## WORK REQUEST
Those lines of the records that contain "reflexivity" are to be located and copied.

## DATASET RECORDS
(** ** teardown.py: the stored URL of the gateway *)

Lemma endpoint_api_id (region api_id : string) :
  lacks ":" api_id → lacks "." api_id →
  ∃ rest tail1 tail0,
    split (api_endpoint region api_id) "https://" = "" :: rest :: tail1
    ∧ split rest "." = api_id :: tail0.
Proof.
  intros Hc Hd. unfold api_endpoint. rewrite split_scheme_url.
  change (api_id +:+ ".execute-api." +:+ region +:+ ".amazonaws.com")
    with (api_id +:+ String "." ("execute-api." +:+ region +:+ ".amazonaws.com")).
  rewrite split_scheme_piece by done.
  destruct (split_from_head "https://" ("" +:+ api_id +:+ ".")
              ("execute-api." +:+ region +:+ ".amazonaws.com"))
    as (piece & tail & ->).
  eexists _, tail, _. split; [reflexivity|].
  rewrite append_nil_l, append_assoc. unfold split.
  change ("." +:+ piece) with (String "." piece).
  by rewrite split_from_char_piece.
Qed.

(** X14. The gateway step of apply hands back the URL
    [https://{id}.execute-api...]; teardown, given that URL, issues its one
    call for the deletion of the API [id] and returns, whatever the provider
    answers. Identifiers are those without colon and dot. *)
Theorem teardown_recovers_api_id_from_endpoint {W} (E : environment W)
    (region api_id : string) (w : W) (db : shelf) :
  lacks ":" api_id → lacks "." api_id →
  let r :=
    interp E (teardown.delete_api_gateway (VStr (api_endpoint region api_id)))
      w db in
  outcome r = Returned tt
  ∧ calls (trace r)
    = [Called (apigw_delete_api api_id)
         (code_of (aws E (apigw_delete_api api_id) w).1)]
  ∧ world r = (aws E (apigw_delete_api api_id) w).2.
Proof.
  intros Hc Hd r. subst r. unfold teardown.delete_api_gateway.
  destruct (endpoint_api_id region api_id Hc Hd)
    as (rest & tail1 & tail0 & Hurl & Hrest).
  replace (truthy (VStr (api_endpoint region api_id))) with true
    by (unfold api_endpoint; reflexivity).
  cbn [negb str]. rewrite Hurl. unfold index at 1. cbn [lookup list_lookup].
  simpl. rewrite Hrest. simpl.
  destruct (aws E (apigw_delete_api api_id) w) as [[?|c] w1]; simpl; done.
Qed.

(** X15. A stored URL in which [https://] does not occur names no API for
    teardown: the gateway step calls nothing, reports, and returns, and the
    API stays. *)
Theorem gateway_url_without_scheme_deletes_nothing {W} (E : environment W)
    (url : string) (w : W) (db : shelf) :
  occurs "https://" url = false →
  let r := interp E (teardown.delete_api_gateway (VStr url)) w db in
  outcome r = Returned tt ∧ calls (trace r) = [] ∧ world r = w.
Proof.
  intros Hno r. subst r. unfold teardown.delete_api_gateway.
  destruct (truthy (VStr url)); [|done]. cbn [negb str].
  unfold split. rewrite split_from_no_occurrence by done. done.
Qed.

(** ** teardown.py: triggers and buckets *)

Section teardown_steps.
Import teardown.
Context {W : Type} (E : environment W).

Lemma delete_mappings_run (fn : string) (ms : list event_source_mapping)
    (w : W) (db : shelf) :
  let r :=
    interp E
      (for_each ms
         (λ m, call (lambda_delete_event_source_mapping (UUID m)) ;;
               print ("[Lambda] Trigger eliminado para " +:+ fn
                      +:+ " (UUID: " +:+ UUID m +:+ ")")))
      w db in
  let ds := trigger_deletions (trace r) in
  (outcome r = Returned tt ∧ ds = (λ m, (UUID m, None)) <$> ms)
  ∨ ∃ removed m c rest,
      outcome r = Raised (ClientError Lambda c)
      ∧ ms = (removed ++ m :: rest)%list
      ∧ ds = (((λ m, (UUID m, None)) <$> removed) ++ [(UUID m, Some c)])%list
      ∧ ∃ pre,
          trace r
          = (pre ++ [Called (lambda_delete_event_source_mapping (UUID m))
                       (Some c)])%list.
Proof.
  revert w. induction ms as [|m ms IH]; intros w; simpl.
  - by left.
  - destruct (aws E (lambda_delete_event_source_mapping (UUID m)) w)
      as [[[]|c] w'] eqn:Hdel; simpl.
    + destruct (IH w')
        as [[Hout Hds]
           |(removed & m' & c & rest & Hout & Hms & Hds & pre & Hlast)].
      * left. split; [done|]. f_equal. exact Hds.
      * right. exists (m :: removed), m', c, rest.
        split; [done|]. split; [by rewrite Hms|]. split.
        { simpl. f_equal. exact Hds. }
        eexists (_ :: _ :: pre). simpl. do 2 f_equal. exact Hlast.
    + right. exists [], m, c, ms. repeat split; try done. by exists [].
Qed.

(** X16. The triggers of a function are deleted in listing order. Either
    every deletion succeeds and the step returns; or the
    first deletion that fails ends the loop: the mappings listed after it
    are not attempted and nothing is reported, the failed call being the
    last event of the step. *)
Theorem delete_triggers_stops_at_first_refusal (fn : string)
    (ms : list event_source_mapping) (w w1 : W) (db : shelf) :
  aws E (lambda_list_event_source_mappings fn) w = (Success ms, w1) →
  let r := interp E (delete_triggers fn) w db in
  let ds := trigger_deletions (trace r) in
  (outcome r = Returned tt ∧ ds = (λ m, (UUID m, None)) <$> ms)
  ∨ ∃ removed m c rest,
      ms = (removed ++ m :: rest)%list
      ∧ ds = (((λ m, (UUID m, None)) <$> removed)
              ++ [(UUID m, Some c)])%list
      ∧ ∃ pre,
          trace r
          = (pre ++ [Called (lambda_delete_event_source_mapping (UUID m))
                       (Some c)])%list.
Proof.
  intros Hls r. subst r. unfold delete_triggers.
  erewrite interp_try_call_ok by exact Hls. rewrite interp_try_except.
  destruct (delete_mappings_run fn ms w1 db)
    as [[Hout Hds]|(removed & m & c & rest & Hout & Hms & Hds & pre & Hlast)];
    unfold catch_run, emit; cbn [outcome trace world store];
    rewrite Hout; cbn [outcome trace world store interp].
  - left. split; [done|]. exact Hds.
  - right. exists removed, m, c, rest. split; [done|].
    rewrite app_nil_r. split; [exact Hds|].
    exists (Called (lambda_list_event_source_mappings fn) None :: pre).
    simpl. f_equal. exact Hlast.
Qed.
Lemma interleave_perm (a b : block) :
  length a = length b → interleave a b ≡ₚ a ++ b.
Proof.
  revert b. induction a as [|x a IH]; intros [|y b] Hlen; try done.
  simpl. injection Hlen as Hlen. rewrite (IH b Hlen).
  constructor. by rewrite Permutation_middle.
Qed.

Lemma goes_real (bl i : Z) (right : bool) (x : elem) :
  goes bl key_index i right x → is_real x.
Proof. unfold goes. by intros [? _]%andb_prop_elim. Qed.

Lemma reals_pad (b : block) :
  Forall (λ x, is_real x) b → reals (pad B b) = b.
Proof.
  intros Hall. unfold reals, pad. rewrite filter_app.
  assert (Hd : ∀ n, filter (λ x, is_real x) (replicate n DUMMY) = []).
  { induction n as [|n IHn]; [done|]. simpl.
    rewrite filter_cons_False by (intros H; exact H). exact IHn. }
  unfold py_repeat. rewrite Hd, app_nil_r.
  induction Hall as [|x b Hx Hall IH]; [done|].
  rewrite filter_cons_True by done. by rewrite IH.
Qed.

Lemma filter_goes_reals (bl i : Z) (right : bool) (a : block) :
  filter (λ x, goes bl key_index i right x) (reals a)
  = filter (λ x, goes bl key_index i right x) a.
Proof. unfold reals. apply list_filter_filter_l. intros x. apply goes_real. Qed.

Lemma reals_half (bl i : Z) (right : bool) (a_0 a_1 : block) :
  length a_0 = length a_1 →
  reals (pad B (half bl key_index i right a_0 a_1))
  ≡ₚ filter (λ x, goes bl key_index i right x) (reals a_0)
     ++ filter (λ x, goes bl key_index i right x) (reals a_1).
Proof.
  intros Hlen. rewrite reals_pad.
  - unfold half. rewrite (interleave_perm _ _ Hlen), filter_app.
    by rewrite !filter_goes_reals.
  - unfold half. apply Forall_forall. intros x Hx.
    apply list_elem_of_filter in Hx as [Hg _]. by eapply goes_real.
Qed.

Lemma prefix_step (n : Z) (x : elem) :
  0 ≤ n < k →
  prefix k key_index (n + 1) x = 2 * prefix k key_index n x + bit k key_index n x
  ∧ 0 ≤ bit k key_index n x < 2
  ∧ 0 ≤ prefix k key_index n x < 2 ^ n.
Proof.
  intros Hn. unfold prefix, bit. set (d := dest key_index x).
  assert (Hp : 0 < 2 ^ n) by (apply Z.pow_pos_nonneg; lia).
  replace (k - n) with (k - (n + 1) + 1) by lia.
  set (m := k - (n + 1)).
  rewrite <- (Z.shiftr_shiftr d m 1) by lia.
  set (qd := Z.shiftr d m).
  rewrite (Z.shiftr_div_pow2 qd 1) by lia. change (2 ^ 1) with 2.
  rewrite Z.land_ones with (n := 1) by lia. change (2 ^ 1) with 2.
  rewrite Z.pow_add_r by lia. change (2 ^ 1) with 2.
  rewrite (Z.mul_comm (2 ^ n) 2), Z.rem_mul_r by lia.
  pose proof (Z.mod_pos_bound qd 2 ltac:(lia)).
  pose proof (Z.mod_pos_bound (qd `div` 2) (2 ^ n) Hp). lia.
Qed.

Lemma wanted_step (n r : Z) (x : elem) :
  0 ≤ n < k → 0 ≤ r →
  wanted k key_index (n + 1) r x
  ↔ wanted k key_index n (r / 2) x ∧ goes k key_index n (Z.odd r) x.
Proof.
  intros Hn Hr. unfold wanted, goes.
  destruct (prefix_step n x Hn) as (Hstep & Hbit & Hpre). rewrite Hstep.
  pose proof (Z.div_mod r 2 ltac:(lia)) as Hdm.
  pose proof (Z.mod_pos_bound r 2 ltac:(lia)) as Hmod.
  rewrite Zmod_odd in Hdm, Hmod.
  destruct (is_real x); simpl; [|tauto].
  destruct (Z.odd r); simpl.
  - destruct (Z.eqb_spec (2 * prefix k key_index n x + bit k key_index n x) r),
             (Z.eqb_spec (prefix k key_index n x) (r / 2)),
             (Z.eqb_spec (bit k key_index n x) 0); simpl; try tauto; lia.
  - destruct (Z.eqb_spec (2 * prefix k key_index n x + bit k key_index n x) r),
             (Z.eqb_spec (prefix k key_index n x) (r / 2)),
             (Z.eqb_spec (bit k key_index n x) 0); simpl; try tauto; lia.
Qed.

Lemma group_split (n g : Z) (A : list block) :
  0 ≤ n → 0 ≤ g →
  group (n + 1) g A = group n (2 * g) A ++ group n (2 * g + 1) A.
Proof.
  intros Hn Hg. unfold group. rewrite <- concat_app. f_equal.
  assert (Hp : 0 < 2 ^ n) by (apply Z.pow_pos_nonneg; lia).
  rewrite Z.pow_add_r by lia. change (2 ^ 1) with 2.
  replace (Z.to_nat (2 ^ n * 2)) with (Z.to_nat (2 ^ n) + Z.to_nat (2 ^ n))%nat by lia.
  rewrite <- take_take_drop, drop_drop. f_equal; f_equal; f_equal; nia.
Qed.

Lemma cell_of_next (A : list block) (i c : Z) :
  0 ≤ c < C →
  cell_of (next C B k key_index A i) c = out_cell B k key_index A i c.
Proof.
  intros Hc. unfold cell_of, next, range. rewrite list_lookup_fmap.
  rewrite lookup_seqZ_lt by lia. simpl. f_equal. lia.
Qed.

(** After [n] levels the cell [g * 2^n + r] holds the real elements of
    the input cells of group [g] whose destination starts with the [n]
    bits [r]. *)
Lemma after_cell (A : list block) (n : nat) :
  wf_memory C B key_index A → Z.of_nat n ≤ k →
  fits_upto C B k key_index n A = true →
  ∀ g r, 0 ≤ r < 2 ^ Z.of_nat n → 0 ≤ g < 2 ^ (k - Z.of_nat n) →
  reals (cell_of (after C B k key_index n A) (g * 2 ^ Z.of_nat n + r))
  ≡ₚ filter (λ x, wanted k key_index (Z.of_nat n) r x) (group (Z.of_nat n) g A).
Proof.
  intros HA. induction n as [|n IH]; intros Hn Hfits g r Hr Hg.
  - simpl in *. assert (r = 0) as -> by lia. rewrite Z.mul_1_r, Z.add_0_r.
    unfold group, cell_of. change (Z.to_nat (2 ^ 0)) with 1%nat.
    rewrite Z.mul_1_r.
    assert (Hlen : (Z.to_nat g < length A)%nat).
    { destruct HA as [HlenA _]. rewrite HlenA. unfold C.
      rewrite Z.sub_0_r in Hg. lia. }
    destruct (lookup_lt_is_Some_2 A (Z.to_nat g) Hlen) as [cell Hcell].
    rewrite Hcell. simpl.
    rewrite (drop_S _ _ _ Hcell). simpl. rewrite ?take_0. simpl. rewrite ?app_nil_r.
    unfold reals. apply eq_subrelation; [apply _|].
    apply list_filter_iff. intros x. unfold wanted, prefix.
    change (2 ^ 0) with 1. rewrite Z.mod_1_r. simpl.
    destruct (is_real x); simpl; tauto.
  - cbn [fits_upto] in Hfits. apply andb_true_iff in Hfits as [Hfits Hfit].
    specialize (IH ltac:(lia) Hfits).
    cbn [after]. set (A' := after C B k key_index n A) in *.
    assert (HA' : wf_memory C B key_index A').
    { apply (levels_spec k B key_index B_nonneg key_index_nonneg A n HA); [lia|done]. }
    replace (Z.of_nat (S n)) with (Z.of_nat n + 1) in * by lia.
    set (i := Z.of_nat n) in *.
    assert (Hp : 0 < 2 ^ i) by (apply Z.pow_pos_nonneg; lia).
    assert (Hp1 : 2 ^ (i + 1) = 2 * 2 ^ i).
    { rewrite Z.pow_add_r by lia. change (2 ^ 1) with 2. lia. }
    assert (Hk : 2 ^ k = 2 ^ (k - (i + 1)) * 2 ^ (i + 1)).
    { rewrite <- Z.pow_add_r by lia. f_equal. lia. }
    assert (Hc : 0 ≤ g * 2 ^ (i + 1) + r < C) by (unfold C; nia).
    rewrite cell_of_next by done. unfold out_cell.
    assert (Hodd : Z.odd (g * 2 ^ (i + 1) + r) = Z.odd r).
    { rewrite Hp1. replace (g * (2 * 2 ^ i) + r) with (r + 2 * (g * 2 ^ i)) by lia.
      apply Z.odd_add_mul_2. }
    assert (Hhalf : (g * 2 ^ (i + 1) + r) / 2 = g * 2 ^ i + r / 2).
    { rewrite Hp1. replace (g * (2 * 2 ^ i) + r) with (r + (g * 2 ^ i) * 2) by lia.
      rewrite Z.div_add by lia. lia. }
    rewrite Hodd, Hhalf.
    assert (Hr2 : 0 ≤ r / 2 < 2 ^ i).
    { split; [apply Z.div_pos; lia|apply Z.div_lt_upper_bound; lia]. }
    assert (Hj : (g * 2 ^ i + r / 2) / 2 ^ i = g).
    { rewrite Z.add_comm, Z.div_add by lia. rewrite Z.div_small by lia. lia. }
    assert (Hleft : left_cell i (g * 2 ^ i + r / 2) = (2 * g) * 2 ^ i + r / 2).
    { unfold left_cell. rewrite Hj. lia. }
    assert (Hright : right_cell i (g * 2 ^ i + r / 2) = (2 * g + 1) * 2 ^ i + r / 2).
    { unfold right_cell. rewrite Hleft. lia. }
    rewrite Hleft, Hright.
    assert (Hki : 2 ^ (k - i) = 2 * 2 ^ (k - (i + 1))).
    { replace (k - i) with (k - (i + 1) + 1) by lia.
      rewrite Z.pow_add_r by lia. change (2 ^ 1) with 2. lia. }
    assert (Hk' : 2 ^ k = 2 ^ (k - i) * 2 ^ i).
    { rewrite <- Z.pow_add_r by lia. f_equal. lia. }
    assert (Hl : 0 ≤ 2 * g * 2 ^ i + r / 2 < 2 ^ k) by nia.
    assert (Hrt : 0 ≤ (2 * g + 1) * 2 ^ i + r / 2 < 2 ^ k) by nia.
    destruct (wf_cell_of k B key_index A' _ HA' Hl) as [Hlen0 _].
    destruct (wf_cell_of k B key_index A' _ HA' Hrt) as [Hlen1 _].
    rewrite reals_half by congruence.
    rewrite (IH (2 * g) (r / 2)) by lia.
    rewrite (IH (2 * g + 1) (r / 2)) by lia.
    rewrite !list_filter_filter, group_split, filter_app by lia.
    apply eq_subrelation; [apply _|].
    f_equal; apply list_filter_iff; intros x;
      rewrite (wanted_step i r x) by lia; tauto.
Qed.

## TASK RESULT
  eexists _, tail, _. split; [reflexivity|].
    by (unfold api_endpoint; reflexivity).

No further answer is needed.